(** ** Texts and numbers *)

Lemma parse_uint_acc (l : Decimal.uint) : ∀ acc : positive,
  Js.parse_digits 10 (Some (Z.pos acc)) (NilEmpty.string_of_uint l)
  = Some (Z.pos (Pos.of_uint_acc l acc)).
Proof.
  induction l; intros acc; cbn [NilEmpty.string_of_uint Js.parse_digits Pos.of_uint_acc];
    [done|..];
    (change (Js.digit_of 10 _) with (Some 0) || change (Js.digit_of 10 _) with (Some 1)
     || change (Js.digit_of 10 _) with (Some 2) || change (Js.digit_of 10 _) with (Some 3)
     || change (Js.digit_of 10 _) with (Some 4) || change (Js.digit_of 10 _) with (Some 5)
     || change (Js.digit_of 10 _) with (Some 6) || change (Js.digit_of 10 _) with (Some 7)
     || change (Js.digit_of 10 _) with (Some 8) || change (Js.digit_of 10 _) with (Some 9));
    cbn [default from_option id]; rewrite <- IHl; f_equal; f_equal; lia.
Qed.

Ltac digit_value :=
  (change (Js.digit_of 10 _) with (Some 0) || change (Js.digit_of 10 _) with (Some 1)
   || change (Js.digit_of 10 _) with (Some 2) || change (Js.digit_of 10 _) with (Some 3)
   || change (Js.digit_of 10 _) with (Some 4) || change (Js.digit_of 10 _) with (Some 5)
   || change (Js.digit_of 10 _) with (Some 6) || change (Js.digit_of 10 _) with (Some 7)
   || change (Js.digit_of 10 _) with (Some 8) || change (Js.digit_of 10 _) with (Some 9)).

Lemma parse_uint_from (l : Decimal.uint) (acc : option Z) :
  default 0 acc = 0 →
  l ≠ Decimal.Nil ∨ acc = Some 0 →
  Js.parse_digits 10 acc (NilEmpty.string_of_uint l) = Some (Z.of_N (Pos.of_uint l)).
Proof.
  revert acc. induction l; intros acc Hacc Hl;
    cbn [NilEmpty.string_of_uint Js.parse_digits Pos.of_uint];
    [by destruct Hl as [?| ->] | ..]; digit_value; rewrite Hacc;
    [apply IHl; [done | by right] | ..];
    apply (parse_uint_acc l).
Qed.

Lemma parseInt_uint (d : Decimal.uint) :
  d ≠ Decimal.Nil →
  Js.parseInt (Some (NilEmpty.string_of_uint d)) = Some (Z.of_N (Pos.of_uint d))
  ∧ Js.parseInt (Some (String "-" (NilEmpty.string_of_uint d)))
    = Some (- Z.of_N (Pos.of_uint d)).
Proof.
  intros Hd.
  pose proof (parse_uint_from d None eq_refl (or_introl Hd)) as Hp.
  destruct d as [|l|l|l|l|l|l|l|l|l|l]; [done|..]; try destruct l;
    unfold Js.parseInt; cbn [default from_option id Js.trimStart NilEmpty.string_of_uint];
    cbn [NilEmpty.string_of_uint] in Hp;
    change (Js.is_ws _) with false; cbv iota beta;
    rewrite Hp; cbn [fmap option_fmap option_map]; split; f_equal; lia.
Qed.

(** The text of an integer parses back to it. *)
Lemma parseInt_number_to_string (n : Z) :
  Js.parseInt (Some (Js.number_to_string n)) = Some n.
Proof.
  destruct n as [|p|p]; [reflexivity|..].
  - unfold Js.number_to_string. cbn [Z.to_int NilZero.string_of_int].
    pose proof (DecimalPos.Unsigned.to_uint_nonnil p) as Hnn.
    pose proof (DecimalPos.Unsigned.of_to p) as Hot.
    unfold NilZero.string_of_uint. destruct (Pos.to_uint p) eqn:Hd; [done|..];
      rewrite <- Hd in *; rewrite (proj1 (parseInt_uint _ Hnn)), Hot; done.
  - unfold Js.number_to_string. cbn [Z.to_int NilZero.string_of_int].
    pose proof (DecimalPos.Unsigned.to_uint_nonnil p) as Hnn.
    pose proof (DecimalPos.Unsigned.of_to p) as Hot.
    unfold NilZero.string_of_uint. destruct (Pos.to_uint p) eqn:Hd; [done|..];
      rewrite <- Hd in *; rewrite (proj2 (parseInt_uint _ Hnn)), Hot; done.
Qed.


(** ** The symbols of a request *)

Lemma chars_inj (s t : string) : list_ascii_of_string s = list_ascii_of_string t → s = t.
Proof.
  intros H. rewrite <- (string_of_list_ascii_of_string s), H.
  apply string_of_list_ascii_of_string.
Qed.

Lemma chars_app (s t : string) : list_ascii_of_string (s +:+ t) = list_ascii_of_string s ++ list_ascii_of_string t.
Proof. induction s as [|c s IH]; [done|]. rewrite append_cons. cbn. by rewrite IH. Qed.

Lemma chars_rev_app (s t : string) : list_ascii_of_string (String.rev_app s t) = reverse (list_ascii_of_string s) ++ list_ascii_of_string t.
Proof.
  revert t. induction s as [|c s IH]; intros t; [done|].
  cbn [String.rev_app list_ascii_of_string]. rewrite IH, reverse_cons, <- app_assoc. done.
Qed.

Lemma chars_rev (s : string) : list_ascii_of_string (String.rev s) = reverse (list_ascii_of_string s).
Proof. unfold String.rev. rewrite chars_rev_app. cbn. apply app_nil_r. Qed.

Lemma rev_rev (s : string) : String.rev (String.rev s) = s.
Proof. apply chars_inj. rewrite !chars_rev. apply reverse_involutive. Qed.

Lemma trimStart_idemp (s : string) : Js.trimStart (Js.trimStart s) = Js.trimStart s.
Proof.
  induction s as [|c s IH]; [done|]. cbn. destruct (Js.is_ws c) eqn:Hc; [done|].
  cbn. by rewrite Hc.
Qed.

Lemma trimStart_head (s : string) :
  Js.trimStart s = EmptyString
  ∨ ∃ c r, Js.trimStart s = String c r ∧ Js.is_ws c = false.
Proof.
  induction s as [|c s IH]; [by left|]. cbn. destruct (Js.is_ws c) eqn:Hc; [done|].
  right. by exists c, s.
Qed.

Lemma trimStart_sub (s : string) c : c ∈ list_ascii_of_string (Js.trimStart s) → c ∈ list_ascii_of_string s.
Proof.
  induction s as [|a s IH]; [done|]. cbn. destruct (Js.is_ws a); [|done].
  intros ?. apply elem_of_cons. right. by apply IH.
Qed.

(** What ends with a character that is no white space keeps it. *)
Lemma trimStart_keeps_last (s : string) c :
  Js.is_ws c = false →
  ∃ y, Js.trimStart (s +:+ String c EmptyString) = y +:+ String c EmptyString.
Proof.
  intros Hc. induction s as [|a s [y IH]].
  - exists EmptyString. rewrite !append_nil. cbn. by rewrite Hc.
  - rewrite append_cons. cbn. destruct (Js.is_ws a).
    + by exists y.
    + exists (String a s). by rewrite append_cons.
Qed.

Lemma trim_idemp (s : string) : Js.trim (Js.trim s) = Js.trim s.
Proof.
  unfold Js.trim, Js.trimEnd.
  set (t := Js.trimStart s). set (x := Js.trimStart (String.rev t)).
  assert (Js.trimStart (String.rev x) = String.rev x) as Hfront.
  { destruct (trimStart_head s) as [Ht|(c & r & Ht & Hc)]; fold t in Ht.
    - unfold x. by rewrite Ht.
    - assert (String.rev t = String.rev r +:+ String c EmptyString) as Hrev.
      { apply chars_inj. rewrite Ht, chars_app, !chars_rev.
        cbn [list_ascii_of_string]. by rewrite reverse_cons. }
      destruct (trimStart_keeps_last (String.rev r) c Hc) as [y Hy].
      assert (String.rev x = String c (String.rev y)) as ->.
      { unfold x. rewrite Hrev, Hy. apply chars_inj.
        rewrite chars_rev, chars_app. cbn [list_ascii_of_string]. rewrite chars_rev.
        by rewrite reverse_app. }
      cbn. by rewrite Hc. }
  rewrite Hfront, rev_rev. unfold x. by rewrite trimStart_idemp.
Qed.

Lemma trim_sub (s : string) c : c ∈ list_ascii_of_string (Js.trim s) → c ∈ list_ascii_of_string s.
Proof.
  unfold Js.trim, Js.trimEnd. rewrite chars_rev, elem_of_reverse.
  intros H%trimStart_sub. rewrite chars_rev, elem_of_reverse in H.
  by apply trimStart_sub.
Qed.

Lemma split_go_pieces sep : ∀ s cur piece,
  sep ∉ list_ascii_of_string cur → piece ∈ Js.split_go sep cur s → sep ∉ list_ascii_of_string piece.
Proof.
  induction s as [|c s IH]; intros cur piece Hcur; cbn.
  - intros ->%list_elem_of_singleton. by rewrite chars_rev, elem_of_reverse.
  - destruct (Ascii.eqb_spec c sep) as [->|Hne].
    + intros [->|Hin]%elem_of_cons.
      * by rewrite chars_rev, elem_of_reverse.
      * eapply IH; [|done]. cbn. apply not_elem_of_nil.
    + apply IH. cbn. apply not_elem_of_cons. split; [by intros ->|done].
Qed.

Lemma split_go_length : ∀ s cur,
  length (Js.split_go "," cur s) = S (commas s).
Proof.
  unfold commas. induction s as [|c s IH]; intros cur;
    cbn [Js.split_go list_ascii_of_string]; [done|].
  destruct (Ascii.eqb_spec c ",") as [->|Hne].
  - cbn [length]. rewrite IH. by rewrite filter_cons_True.
  - rewrite IH. by rewrite filter_cons_False.
Qed.

(** X9. The symbol list of a request has one symbol more than the path
    parameter has commas, empty segments included; every symbol is
    trimmed, so that trimming it again, as the quote route does before
    the call, changes nothing, and no symbol holds a comma. *)
Theorem symbolList_shape (symbols : string) :
  length (symbolList_of symbols) = S (commas symbols)
  ∧ ∀ symbol, symbol ∈ symbolList_of symbols →
      Js.trim symbol = symbol ∧ ","%char ∉ list_ascii_of_string symbol.
Proof.
  unfold symbolList_of, Js.split. split.
  - rewrite length_fmap. apply split_go_length.
  - intros symbol (piece & -> & Hin)%list_elem_of_fmap. split.
    + apply trim_idemp.
    + intros H%trim_sub. revert H. eapply split_go_pieces; [|done]. apply not_elem_of_nil.
Qed.

(** X10. The count that a screener or news cache key prints is read
    back as the same count: for every safe integer [n] other than 0
    (an integer of at most [Number.MAX_SAFE_INTEGER] in size, which a
    double holds exactly and a template prints in full) the text of [n]
    as count parameter gives the count [n] and a key that prints the
    same text, and likewise CACHE_TTL; the text of 0 gives the
    default. *)
Theorem count_text_round_trip (n : Z) :
  isSafeInteger n →
  let text := Js.number_to_string n in
  screener_count (Some text) = (if decide (n = 0) then 25 else n)
  ∧ news_count (Some text) = (if decide (n = 0) then 10 else n)
  ∧ Config.CACHE_TTL {| Config.env_CACHE_ENABLED := None; Config.env_CACHE_TTL := Some text |}
    = (if decide (n = 0) then 300 else n)
  ∧ (n ≠ 0 → ∀ type,
       screener_cacheKey type (screener_count (Some text)) = "screener:" +:+ type +:+ ":" +:+ text).
Proof.
  intros _. cbn zeta.
  unfold screener_count, news_count, Config.CACHE_TTL. cbn [Config.env_CACHE_TTL].
  rewrite parseInt_number_to_string.
  destruct (decide (n = 0)) as [->|Hn]; [done|].
  assert (∀ d, Js.or_default (Some n) d = n) as Hd. { intros d. by destruct n. }
  rewrite !Hd.
  split; [done|]. split; [done|]. split; [done|]. intros _ type. reflexivity.
Qed.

++++++++++

• What to work on
All lines that contain the word "symbols" should be copied from the listing.

• Response to the exercise
(** ** The symbols of a request *)
Theorem symbolList_shape (symbols : string) :
  length (symbolList_of symbols) = S (commas symbols)
  ∧ ∀ symbol, symbol ∈ symbolList_of symbols →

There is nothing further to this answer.